A couple of people have managed to build KDE 4.x on RHEL5 (and CentOS5), but it required a lot of changes to core RPMs – which AFAIK prevented the KDE-redhat team from releasing KDE 4.x to RHEL5.
On the other hand, RHEL 6 is long over due (Currently its scheduled to land in Q1/10) and given the fact that it should be built around F10 (F11?), it’ll include KDE 4.2.x or even 4.3 out of the box.
– Gilboa
Thanks for the info. Red Hat customizes their stuff enough that I guess it’s not surprising that it’s an incredibly difficult install. I guess I’ll have to wait until 6 (or maybe I’ll switch to openSuse…)

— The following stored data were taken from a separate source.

(** * Stonehenge: state transitions, capture rule and minimax search

    A shallow embedding of [leyline.py], [stonehenge_state.py],
    [stonehenge.py] and [strategy.py].  Python integers are [Z], Python
    strings are [string], Python lists are [list]; a raised exception is a
    [Raise] result.  The three uses of floating point in the source,
    [math.ceil(0.5 * len(...))], [math.ceil(3 * (b + 1) / 2)] and
    [int(0.5 * (b ** 2 + 5 * b))], are written with integer division.
    This is what the source computes as long as the integers [3 * (b + 1)]
    and [b ** 2 + 5 * b] are at most 2^53 in magnitude, which holds for
    every board length [b] of magnitude at most 2^26 ([exact_length]) and
    so for the lengths 1 to 5 on which a game can be built; beyond it the
    floats of the source round, and from about 1.3e154 on converting
    [b ** 2 + 5 * b] raises [OverflowError], which is not modelled.
    Statements about states of any board length that depend on these
    expressions are made for lengths within that bound. *)

From Stdlib Require Import ZArith String Ascii DecimalString List Lia
  Permutation Bool.
From stdpp Require Import base tactics option list strings gmap.

Set Warnings "-register-all,-clear-no-such-hyp".

Open Scope string_scope.
Open Scope list_scope.
Open Scope stdpp_scope.
Open Scope Z_scope.

(** ** Results of Python computations *)

Inductive exn : Type := ValueError | IndexError | TypeError.

Inductive result (A : Type) : Type :=
| Ret (a : A)
| Raise (e : exn)
| NoFuel.
Arguments Ret {A} a.
Arguments Raise {A} e.
Arguments NoFuel {A}.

Actually, the problem is not RHEL customization, but RHEL shipping old versions of key packages. (E.g. qt, kernel, dbus, etc)
– Gilboa
I loved KDE 1, 2, and 3 but I don’t care for 4 at all. I have many systems that run 3 fine but 4 is a total dog. I am not going to buy a new graphics chip for a desktop environment it doesn’t make any sense. This is the same issue I had with Vista if my machine could run dual monitors 1280×1024 under XP and Linux with KDE 3 but can’t run Vista or KDE 4 well that is crazy. I have an older non dual core 3ghz chip 4gb of ram and a 256mb video card. I can understand the latest 3D game not running or running slow but if I can do video editing on this system on the older OSes I shouldn’t have to shut everything down to run a newer OS.
I have an older Powerbook that runs OSX 10.4 just as well if not better than it did OSX 10.0 so it is entirely possible to code these newer desktops to work well with out adding crazy requirements to the system.
Unlike the case for Vista, 3D Graphics chips from circa 2003 have more than enough capability to run KDE4 at better-than-other-desktops speed. That is six years ago.
If your system is older than that, then you probably will have a poor result from KDE4.
In order to avoid the Windows tax, I generally buy a motherboard upgrade kit, a graphics card and a blank hard disk when I want a new machine, and I put it together myself. My current system, which is about two years old now, and low-end specification when I put it together, I paid about $200AUD for the upgrade kit, $80 for the blank hard disk and about $50 for the lowest-spec graphics card that I could find that had a 3D GPU. I already had the box, keyboard and monitor.
$50 for a low-end ATI Radeon 2400 Pro graphics card (and I needed some type of graphics card anyway) doesn’t seem to me like a bad deal to be able to run kDE really fast.
http://en.wikipedia.org/wiki/Radeon_R600#Radeon_HD_2400
I recently tried KUBUNTU Jaunty. KDE was all good but then suddenly KWin started to crash, just like Explorer.exe. It would crash, and then reappear. After this, enabling and disabling native Compiz, the Alt-Tab key stopped work literally, and there was nothing around Kubuntu forums or around the net that would solve this problem. Changing icons/mimetypes for an specific file also was not possible: fixed for 4.3, meanwhile let’s just stay like dumb-headed Nautilus. Acessing a samba share also revealed issues: Files wouldn’t get copied to my ext3 partition, instead, a virtual link would be created there, disappearing right after having the windows machine turned off.
I MEAN… WHAT THE HELL…
Sorry, no KDE. And I still have to mention why buggy applications make the cut over others just because of the “K”. Konqueror over Firefox, KMail over Thunderbird, and the fact that every GTK+ application will look at the same time “different” and “ugly” than KDE-4 applications. But then you have the KDE-3 applications that will go through the same issue. Ah incompatibility drives me mad.
One of the biggest problems in Linux desktop must be this: inconsistency. Applications work great, but somehow they manage to have their own idiosyncrasies.
Everyone and their mother knows Kubuntu is like the worst Kde disto ever. Anyone with problems with KDE under Kubuntu is told to use distro that cares about releasing proper packages.
Or to compile the code from truck/branches like on my laptop. Is is easy and much, much more stable than Kubuntu packpages.